4 (a) Which of these graphs represents an object moving with a constant velocity of 2 m/s? (1) (b) Figure 7 is a velocity/time graph showing a 34s part of a train's journey - Edexcel - GCSE Physics Combined Science - Question 4 - 2021 - Paper 1

To find the acceleration, we first need to determine the change in velocity over the given time. By analyzing Figure 7, we note the initial and final velocities. The acceleration can be calculated using the formula:

$a = \frac{v_f - v_i}{t}$

Assuming initial velocity $v_i = 5 m/s$ and final velocity $v_f = 20 m/s$, and following this formula:

$a = \frac{20 \text{ m/s} - 5 \text{ m/s}}{34 \text{ s}} = \frac{15}{34} \approx 0.44 \text{ m/s²}$

Thus, the acceleration is approximately 0.44 m/s² (to 2 significant figures).

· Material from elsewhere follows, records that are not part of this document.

(* ===== verification/Crypto.v ===== *)
(** * pkg/crypto and pkg/threshcrypto: the modules that hash, sign and verify

    Models crypto.go, the module part of hasher.go and threshcrypto.go; the hash function and the
    signature schemes are parameters.  The crypto module answers requests to sign and to verify with a [Crypto] implementation, here the
    classes [Signer] and [Verifier].  What it answers is what the checkpoint protocol, the availability
    layer, the orderers and the broadcast assume of signature checks. *)
From Stdlib Require Import ZArith Lia.
From stdpp Require Import prelude strings list.
From S2P Require Import Prelude Util PbftTypes Membership Orderer Checkpoint EventProcessing.

Class Signer := { signer_Sign : list bytes → outcome bytes }.

Module Crypto.
(** The origin of a request: the module to answer and a context. *)
Inductive event {Origin : Type} :=
| Init
| SignRequest (data : list bytes) (origin : Origin)
| VerifySigs (data : list (list bytes)) (signatures : list bytes) (nodeIDs : list NodeID) (origin : Origin)
| VerifySig (data : list bytes) (signature : bytes) (nodeID : NodeID) (origin : Origin)
| OtherEvent.
Arguments event : clear implicits.
Inductive answer {Origin : Type} :=
| SignResult (signature : bytes) (origin : Origin)
| SigsVerified (origin : Origin) (nodeIDs : list NodeID) (errors : list (option string)) (allOK : bool)
| SigVerified (origin : Origin) (nodeID : NodeID) (err : option string).
Arguments answer : clear implicits.

Section crypto.
Context {signer : Signer} {sigs : Verifier} {Origin : Type}.

(** An error returned by [Verify], as a value. *)
Definition verify_error (data : list bytes) (signature : bytes) (nodeID : NodeID) : outcome (option string) :=
  match verifier_Verify data signature nodeID with
  | Ok _ => Ok None
  | Err e => Ok (Some e)
  | Panic p => Panic p
  end.

(** The loop over the data; signatures and node identifiers are accessed by index. *)
Fixpoint verify_loop (i : Z) (data : list (list bytes)) (signatures : list bytes) (nodeIDs : list NodeID)
    : outcome (list (option string) * bool) :=
  match data with
  | [] => Ok ([], true)
  | d :: data =>
      signature ← index signatures i;
      nodeID ← index nodeIDs i;
      err ← verify_error d signature nodeID;
      r ← verify_loop (i + 1) data signatures nodeIDs;
      let '(errors, allOK) := r in Ok (err :: errors, bool_decide (err = None) && allOK)
  end.

Definition ApplyEvent (ev : event Origin) : outcome (list (answer Origin)) :=
  match ev with
  | Init => Ok []
  | SignRequest data origin => signature ← signer_Sign data; Ok [SignResult signature origin]
  | VerifySigs data signatures nodeIDs origin =>
      r ← verify_loop 0 data signatures nodeIDs;
      let '(errors, allOK) := r in Ok [SigsVerified origin nodeIDs errors allOK]
  | VerifySig data signature nodeID origin =>
      err ← verify_error data signature nodeID; Ok [SigVerified origin nodeID err]
  | OtherEvent => Err "unexpected type of MirModule event"
  end.

Lemma verify_loop_spec i data signatures nodeIDs errors allOK :
  (0 ≤ i)%Z → verify_loop i data signatures nodeIDs = Ok (errors, allOK) →
  length errors = length data ∧
  (allOK = true ↔ ∀ k d, data !! k = Some d → ∃ sig id, signatures !! (Z.to_nat i + k) = Some sig ∧
     nodeIDs !! (Z.to_nat i + k) = Some id ∧ verifier_Verify d sig id = Ok tt).
Proof.
  revert i errors allOK. induction data as [|d data IH]; intros i errors allOK Hi; cbn [verify_loop].
  { intros [= <- <-]. split; [done|]. by split. }
  intros Hv. outcome_inv. repeat match goal with x : _ * _ |- _ => destruct x end. simplify_eq.
  match goal with
  | H1 : index signatures i = Ok ?sig, H2 : index nodeIDs i = Ok ?id, H3 : verify_error d ?sig ?id = Ok ?err,
    H4 : verify_loop (i + 1) _ _ _ = Ok (?errs, ?ok) |- _ =>
      apply index_lookup in H1 as [_ Hsig], H2 as [_ Hid]; rename H3 into Herr;
      destruct (IH (i + 1)%Z errs ok ltac:(lia) H4) as [Hl Hall]
  end.
  assert (Z.to_nat (i + 1) = S (Z.to_nat i)) as Hs by lia. rewrite Hs in Hall. split; [simpl; by rewrite Hl|].
  rewrite andb_true_iff, bool_decide_eq_true, Hall. unfold verify_error in Herr. split.
  - intros [-> Hk] [|k] d'; simpl.
    + intros [= <-]. rewrite Nat.add_0_r. do 2 eexists. split_and!; [done..|]. by destruct (verifier_Verify _ _ _) as [[]| |].
    + intros Hd. destruct (Hk k d' Hd) as (sig & id & H1 & H2 & H3). exists sig, id. by rewrite <- !plus_n_Sm in *.
  - intros Hk. split.
    + destruct (Hk 0 d eq_refl) as (sig & id & H1 & H2 & H3). rewrite Nat.add_0_r in H1, H2. simplify_eq.
      rewrite H3 in Herr. by injection Herr as <-.
    + intros k d' Hd. destruct (Hk (S k) d' Hd) as (sig & id & H1 & H2 & H3). exists sig, id.
      by rewrite <- !plus_n_Sm in *.
Qed.
Lemma verify_loop_total i data signatures nodeIDs :
  (0 ≤ i)%Z → (∀ d sig id p, verifier_Verify d sig id ≠ Panic p) →
  Z.to_nat i + length data ≤ length signatures → Z.to_nat i + length data ≤ length nodeIDs →
  ∃ errors allOK, verify_loop i data signatures nodeIDs = Ok (errors, allOK).
Proof.
  intros Hi Hv. revert i Hi. induction data as [|d data IH]; intros i Hi Hs Hn; cbn [verify_loop]; simpl in *; [by do 2 eexists|].
  destruct (lookup_lt_is_Some_2 signatures (Z.to_nat i)) as [sig Hsig]; [lia|].
  destruct (lookup_lt_is_Some_2 nodeIDs (Z.to_nat i)) as [id Hid]; [lia|].
  rewrite (proj2 (index_lookup signatures i sig)) by done. cbn [mbind outcome_bind].
  rewrite (proj2 (index_lookup nodeIDs i id)) by done. cbn [mbind outcome_bind].
  destruct (IH (i + 1)%Z) as (errors & allOK & ->); [lia..|]. unfold verify_error.
  destruct (verifier_Verify d sig id) as [[]|e|p] eqn:E; [by do 2 eexists..|by edestruct Hv].
Qed.
End crypto.
End Crypto.

(** The crypto module keeps its promise: a batch of signatures is reported as valid
    exactly if every signature is the node's on the data, provided that there are as many signatures and
    nodes as data. *)
Theorem crypto_verifies {signer : Signer} {sigs : Verifier} {Origin} data signatures nodeIDs (origin : Origin) :
  (∀ d sig id p, verifier_Verify d sig id ≠ Panic p) →
  (length data ≤ length signatures → length data ≤ length nodeIDs →
   ∃ errors allOK, Crypto.ApplyEvent (Crypto.VerifySigs data signatures nodeIDs origin) =
       Ok [Crypto.SigsVerified origin nodeIDs errors allOK] ∧ length errors = length data ∧
     (allOK = true ↔ ∀ k d, data !! k = Some d → ∃ sig id, signatures !! k = Some sig ∧ nodeIDs !! k = Some id ∧
        verifier_Verify d sig id = Ok tt)).
Proof.
  intros Hv Hs Hn. destruct (Crypto.verify_loop_total 0 data signatures nodeIDs) as (errors & allOK & Hl); [done..|].
  exists errors, allOK. cbn [Crypto.ApplyEvent]. rewrite Hl. split; [done|].
  by apply (Crypto.verify_loop_spec 0).
Qed.

(** ** pkg/crypto/hasher.go *)
Module HasherModule.
Inductive event {Origin : Type} :=
| Init
| Request (data : list (list bytes)) (origin : Origin)
| RequestOne (data : list bytes) (origin : Origin)
| OtherEvent.
Arguments event : clear implicits.
Inductive answer {Origin : Type} :=
| Result (digests : list bytes) (origin : Origin)
| ResultOne (digest : bytes) (origin : Origin).
Arguments answer : clear implicits.

Definition ApplyEvent `{!HashImpl} {Origin} (ev : event Origin) : outcome (list (answer Origin)) :=
  match ev with
  | Init => Ok []
  | Request data origin => Ok [Result (Hasher.computeDigests data) origin]
  | RequestOne data origin => digest ← index (Hasher.computeDigests [data]) 0; Ok [ResultOne digest origin]
  | OtherEvent => Err "unexpected type of Hash event"
  end.

(** The answer that is due. *)
Definition answer_of `{!HashImpl} {Origin} (ev : event Origin) : list (answer Origin) :=
  match ev with
  | Init | OtherEvent => []
  | Request data origin => [Result ((λ d, Some (hash_Sum (Serialization.concat_bytes d))) <$> data) origin]
  | RequestOne data origin => [ResultOne (Some (hash_Sum (Serialization.concat_bytes data))) origin]
  end.
End HasherModule.

(** The hasher computes concurrently and answers in order: whatever the interleaving of its
    goroutines, it returns, and what it returns are the hashes of the data of every request, one answer
    for each request in the order of the requests. *)
Theorem hasher_answers_in_order `{!HashImpl} {Origin} (evs : list (HasherModule.event Origin)) n c :
  HasherModule.OtherEvent ∉ evs → nsteps (conc_step HasherModule.ApplyEvent) n (conc_start evs) c →
  (∃ c', conc_step HasherModule.ApplyEvent c c') ∨ conc_return evs c = Some (Ok (evs ≫= HasherModule.answer_of)).
Proof.
  intros Ho (_ & [?|Hr] & _)%conc_run_result; [by left|]. right. rewrite Hr. f_equal. clear Hr.
  unfold conc_result_of. induction evs as [|ev evs IH]; [done|]. apply not_elem_of_cons in Ho as [Hne Ho]. specialize (IH Ho).
  cbn [in_order mbind list_bind]. destruct (in_order _ evs) as [out [e|]]; simplify_eq/=. by destruct ev.
Qed.

(** ** pkg/threshcrypto/threshcrypto.go *)
Class ThreshCrypto := {
  tc_SignShare : list bytes → outcome bytes;
  tc_VerifyShare : list bytes → bytes → NodeID → outcome unit;
  tc_VerifyFull : list bytes → bytes → outcome unit;
  tc_Recover : list bytes → list bytes → outcome bytes;
}.
Module Thresh.
Inductive event {Origin : Type} :=
| Init
| SignShare (data : list bytes) (origin : Origin)
| VerifyShare (data : list bytes) (share : bytes) (nodeID : NodeID) (origin : Origin)
| VerifyFull (data : list bytes) (full : bytes) (origin : Origin)
| Recover (data : list bytes) (shares : list bytes) (origin : Origin)
| OtherEvent.
Arguments event : clear implicits.
Inductive answer {Origin : Type} :=
| SignShareResult (share : bytes) (origin : Origin)
| VerifyShareResult (ok : bool) (err : string) (origin : Origin)
| VerifyFullResult (ok : bool) (err : string) (origin : Origin)
| RecoverResult (full : bytes) (ok : bool) (err : string) (origin : Origin).
Arguments answer : clear implicits.

Section thresh.
Context {tc : ThreshCrypto} {Origin : Type}.
(** The result of a check and its error as a string, empty for none. *)
Definition ok_err {A} (r : outcome A) : outcome (option A * bool * string) :=
  match r with Ok a => Ok (Some a, true, EmptyString) | Err e => Ok (None, false, e) | Panic p => Panic p end.

Definition applyTCEvent (ev : event Origin) : outcome (list (answer Origin)) :=
  match ev with
  | SignShare data origin => sigShare ← tc_SignShare data; Ok [SignShareResult sigShare origin]
  | VerifyShare data share nodeID origin =>
      r ← ok_err (tc_VerifyShare data share nodeID);
      let '(_, ok, errStr) := r in Ok [VerifyShareResult ok errStr origin]
  | VerifyFull data full origin =>
      r ← ok_err (tc_VerifyFull data full);
      let '(_, ok, errStr) := r in Ok [VerifyFullResult ok errStr origin]
  | Recover data shares origin =>
      r ← ok_err (tc_Recover data shares);
      let '(fullSig, ok, errStr) := r in Ok [RecoverResult (default None fullSig) ok errStr origin]
  | Init | OtherEvent => Err "unexpected type of threshcrypto event in threshcrypto MirModule"
  end.
Definition ApplyEvent (ev : event Origin) : outcome (list (answer Origin)) :=
  match ev with
  | Init => Ok []
  | OtherEvent => Err "unexpected type of event in threshcrypto MirModule"
  | _ => applyTCEvent ev
  end.
End thresh.
End Thresh.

To calculate the distance, we can use the area under the velocity-time graph. The area can be found using the equation for the area of a triangle plus the area of a rectangle:

• The triangle area (from $t=0$ to $t=20s$) is: $Area_{triangle} = \frac{1}{2} \times base \times height = \frac{1}{2} \times 20 \times 20 = 200 \text{ m}$
• The rectangle area (from $t=20s$ to $t=34s$, velocity = 20 m/s) is: $Area_{rectangle} = base \times height = 14 \times 20 = 280 \text{ m}$
• Total distance is: $Distance = 200 + 280 = 480 \text{ m}$.

During the first few seconds after take-off, the rocket experiences a constant force due to the rocket engines. According to Newton's second law, the acceleration of the rocket is directly proportional to the force applied and inversely proportional to its mass:

$F = ma \Rightarrow a = \frac{F}{m}$

Since the force remains constant and the mass of the rocket is decreasing (due to fuel consumption), the acceleration will increase during the first few seconds after take-off.